**Try it:**
The reply should return the data in full, exactly as written.

_____

(** ** Exceptions, results and the log *)

(** A Python exception: its class name and what [str(e)] gives. *)
Record Exception := mkException { exc_class : str; exc_str : str }.

Inductive result (A : Type) : Type :=
| Ok (a : A)
| Raise (e : Exception).
Arguments Ok {A} a.
Arguments Raise {A} e.

Inductive Level := INFO | WARNING | ERROR.

(** One call of [logger.info], [logger.warning] or [logger.error]. *)
Record LogRecord := mkLog { levelname : Level; message : str }.

(** [str(n)] for a natural number. *)
Definition str_of_nat (n : nat) : str :=
  lit (DecimalString.NilZero.string_of_uint (Nat.to_uint n)).

(** ** The tree BeautifulSoup builds

    An element is a string of text or a tag with its attribute dictionary
    and its contents.  Attribute values are kept as written; the [class]
    attribute, which the tree builder stores as the list of its
    whitespace-separated tokens, is split where it is matched. *)
#[warnings="-register-all"]
Inductive PageElement : Type :=
| NavigableString (text : str)
| Tag (name : str) (attrs : list (str * str)) (contents : list PageElement).

Fixpoint dict_get {V : Type} (k : str) (d : list (str * V)) : option V :=
  match d with
  | [] => None
  | (k', v) :: r => if str_eqb k k' then Some v else dict_get k r
  end.

(** [tag.get(key, default)]. *)
Definition tag_get (e : PageElement) (key default : str) : str :=
  match e with
  | Tag _ attrs _ =>
      match dict_get key attrs with Some v => v | None => default end
  | NavigableString _ => default
  end.

(** [re.findall('\S+', s)]: the maximal runs of non-space characters;
    [cur] is the run being read, in reverse. *)
Fixpoint split_ws_from (cur : str) (s : str) : list str :=
  match s with
  | [] => match cur with [] => [] | _ => [rev cur] end
  | c :: r =>
      if isspace c
      then match cur with
           | [] => split_ws_from [] r
           | _ => rev cur :: split_ws_from [] r
           end
      else split_ws_from (c :: cur) r
  end.

Definition split_ws (s : str) : list str := split_ws_from [] s.

(** [sep.join(parts)]. *)
Fixpoint join (sep : str) (parts : list str) : str :=
  match parts with
  | [] => []
  | [p] => p
  | p :: r => p ++ sep ++ join sep r
  end.

(** The [class_] filter: the value matches one of the tokens of the class
    attribute, or all of them joined by single spaces. *)
Definition class_matches (class_ : str) (e : PageElement) : bool :=
  match e with
  | Tag _ attrs _ =>
      match dict_get (lit "class") attrs with
      | Some v =>
          let tokens := split_ws v in
          existsb (str_eqb class_) tokens || str_eqb class_ (join " " tokens)
      | None => false
      end
  | NavigableString _ => false
  end.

_____

**Task response:**
(** ** Exceptions, results and the log *)

(** A Python exception: its class name and what [str(e)] gives. *)
Record Exception := mkException { exc_class : str; exc_str : str }.

Inductive result (A : Type) : Type :=
| Ok (a : A)
| Raise (e : Exception).
Arguments Ok {A} a.
Arguments Raise {A} e.

Inductive Level := INFO | WARNING | ERROR.

(** One call of [logger.info], [logger.warning] or [logger.error]. *)
Record LogRecord := mkLog { levelname : Level; message : str }.

(** [str(n)] for a natural number. *)
Definition str_of_nat (n : nat) : str :=
  lit (DecimalString.NilZero.string_of_uint (Nat.to_uint n)).

(** ** The tree BeautifulSoup builds

    An element is a string of text or a tag with its attribute dictionary
    and its contents.  Attribute values are kept as written; the [class]
    attribute, which the tree builder stores as the list of its
    whitespace-separated tokens, is split where it is matched. *)
#[warnings="-register-all"]
Inductive PageElement : Type :=
| NavigableString (text : str)
| Tag (name : str) (attrs : list (str * str)) (contents : list PageElement).

Fixpoint dict_get {V : Type} (k : str) (d : list (str * V)) : option V :=
  match d with
  | [] => None
  | (k', v) :: r => if str_eqb k k' then Some v else dict_get k r
  end.

(** [tag.get(key, default)]. *)
Definition tag_get (e : PageElement) (key default : str) : str :=
  match e with
  | Tag _ attrs _ =>
      match dict_get key attrs with Some v => v | None => default end
  | NavigableString _ => default
  end.

(** [re.findall('\S+', s)]: the maximal runs of non-space characters;
    [cur] is the run being read, in reverse. *)
Fixpoint split_ws_from (cur : str) (s : str) : list str :=
  match s with
  | [] => match cur with [] => [] | _ => [rev cur] end
  | c :: r =>
      if isspace c
      then match cur with
           | [] => split_ws_from [] r
           | _ => rev cur :: split_ws_from [] r
           end
      else split_ws_from (c :: cur) r
  end.

Definition split_ws (s : str) : list str := split_ws_from [] s.

(** [sep.join(parts)]. *)
Fixpoint join (sep : str) (parts : list str) : str :=
  match parts with
  | [] => []
  | [p] => p
  | p :: r => p ++ sep ++ join sep r
  end.

(** The [class_] filter: the value matches one of the tokens of the class
    attribute, or all of them joined by single spaces. *)
Definition class_matches (class_ : str) (e : PageElement) : bool :=
  match e with
  | Tag _ attrs _ =>
      match dict_get (lit "class") attrs with
      | Some v =>
          let tokens := split_ws v in
          existsb (str_eqb class_) tokens || str_eqb class_ (join " " tokens)
      | None => false
      end
  | NavigableString _ => false
  end.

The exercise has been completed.